Stored data
= Beginning of Section =

(* ===== verification/DnsMessage.v ===== *)
(** * [dns/util.go], [dns/upstream_answer.go], [dns/direct_negative.go], [dns/edns0_subnet.go]: messages and their times to live

    What the resolver does with a message of a name server: the addresses in it, the
    deadline under which it is cached, the times to live of the copies that are served
    from the cache, the client subnet of a request.  Times are in nanoseconds, times to
    live are 32 bits wide.  A copy of a message is the message. *)

From Stdlib Require Import ZArith Lia.
From stdpp Require Import base strings numbers gmap list.
From S2P Require Import Prelude GoStrings GoNet DevCache DnsHandler.
#[local] Open Scope string_scope.
#[local] Open Scope list_scope.
#[local] Open Scope Z_scope.

Definition TypeNS : Z := 2.
Definition TypeSOA : Z := 6.
Definition TypeTXT : Z := 16.
Definition RcodeServerFailure : Z := 2.
Definition RcodeRefused : Z := 5.
Definition EDNS0SUBNET : Z := 8.
Definition second : Z := 1000000000.

(** What is used of [github.com/samber/lo]: the least element of a slice (none of an empty one), and a number forced
    between two bounds. *)
Class Lo := { MinBy : list RR → (RR → RR → bool) → option RR; Clamp : Z → Z → Z → Z }.
Class LoLaws `{Lo} : Prop := {
  MinBy_empty f : MinBy [] f = None;
  MinBy_least l (key : RR → Z) : l ≠ [] → ∃ r, MinBy l (λ a b, key a <? key b) = Some r ∧ r ∈ l ∧ ∀ x, x ∈ l → key r <= key x;
  Clamp_within v lo hi : lo <= hi → Clamp v lo hi = Z.max lo (Z.min v hi);
}.

(** ** Addresses *)

Definition record_ip (r : RR) : option Addr :=
  match rr_data r with
  | DAAAA ip | DA ip => ip ← AddrFromSlice ip; if IsValid ip then Some (Unmap ip) else None
  | _ => None
  end.
Definition msgToIP (m : Msg) : list Addr := omap record_ip (Answer m).

Definition msgToDomain (m : Msg) : string := match Questions m with q :: _ => trim_right is_dot (q_name q) | [] => "" end.

(** [m] may be nil. *)
Definition msgToAddressIPs (m : option Msg) (qType : Z) : list Addr :=
  match m with
  | Some m =>
      if negb (Rcode m =? RcodeSuccess) then []
      else omap (λ ip, if ((qType =? TypeA) && Is4 (Unmap ip)) || ((qType =? TypeAAAA) && Is6 ip && negb (Is4In6 ip))
                       then Some (Unmap ip) else None) (msgToIP m)
  | None => []
  end.

Definition hasUpstreamFakeIP (IsFakeIP : Addr → bool) (m : option Msg) : bool :=
  match m with Some m => existsb IsFakeIP (msgToIP m) | None => false end.

(** ** Times to live *)

Section ttl.
Context `{Lo}.

Definition minimalTTL (records : list RR) : Z :=
  match MinBy records (λ r1 r2, rr_ttl r1 <? rr_ttl r2) with Some rr => rr_ttl rr | None => 0 end.

Definition updateTTL (records : list RR) (ttl : Z) : list RR :=
  match records with
  | [] => []
  | _ => let delta := wrap 32 (minimalTTL records - ttl) in
         (λ r, set_ttl r (Clamp (wrap 32 (rr_ttl r - delta)) 1 (rr_ttl r))) <$> records
  end.

Definition updateMsgTTL (m : Msg) (ttl : Z) : Msg :=
  set_sections m (updateTTL (Answer m) ttl) (updateTTL (Ns m) ttl) (updateTTL (Extra m) ttl).

Definition negativeCacheTTL : Z := 30.

(** The message to keep and its refresh deadline, the zero time for one that is not cached. *)
Definition prepareCachedMessage (now : Z) (q : Question) (m : Msg) : Msg * Z :=
  if (q_type q =? TypeTXT) && HasPrefix (q_name q) "_acme-challenge." then (m, zeroTime)
  else
    let m := set_sections m (Answer m) (Ns m) (filter (λ r, rr_type r ≠ TypeOPT) (Extra m)) in
    let ttl := minimalTTL (Answer m ++ Ns m ++ Extra m) in
    let ttl := if (length (Answer m) =? 0)%nat && (ttl <? negativeCacheTTL) then negativeCacheTTL else ttl in
    (m, now + ttl * second).

(** The loop over the authority section: the first SOA record decides. *)
Fixpoint negative_ttl (ns : list RR) : Z :=
  match ns with
  | [] => negativeCacheTTL
  | r :: ns => match rr_data r with DSOA minttl => Z.min (rr_ttl r) minttl | _ => negative_ttl ns end
  end.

= End of Section =

EXERCISE BRIEF
Extract exactly and only the lines above from the line containing "Definition negativeCacheTTL : Z := 30." through the line containing "[] => negativeCacheTTL", both end lines included.

TASK RESPONSE
Definition negativeCacheTTL : Z := 30.

(** The message to keep and its refresh deadline, the zero time for one that is not cached. *)
Definition prepareCachedMessage (now : Z) (q : Question) (m : Msg) : Msg * Z :=
  if (q_type q =? TypeTXT) && HasPrefix (q_name q) "_acme-challenge." then (m, zeroTime)
  else
    let m := set_sections m (Answer m) (Ns m) (filter (λ r, rr_type r ≠ TypeOPT) (Extra m)) in
    let ttl := minimalTTL (Answer m ++ Ns m ++ Extra m) in
    let ttl := if (length (Answer m) =? 0)%nat && (ttl <? negativeCacheTTL) then negativeCacheTTL else ttl in
    (m, now + ttl * second).

(** The loop over the authority section: the first SOA record decides. *)
Fixpoint negative_ttl (ns : list RR) : Z :=
  match ns with
  | [] => negativeCacheTTL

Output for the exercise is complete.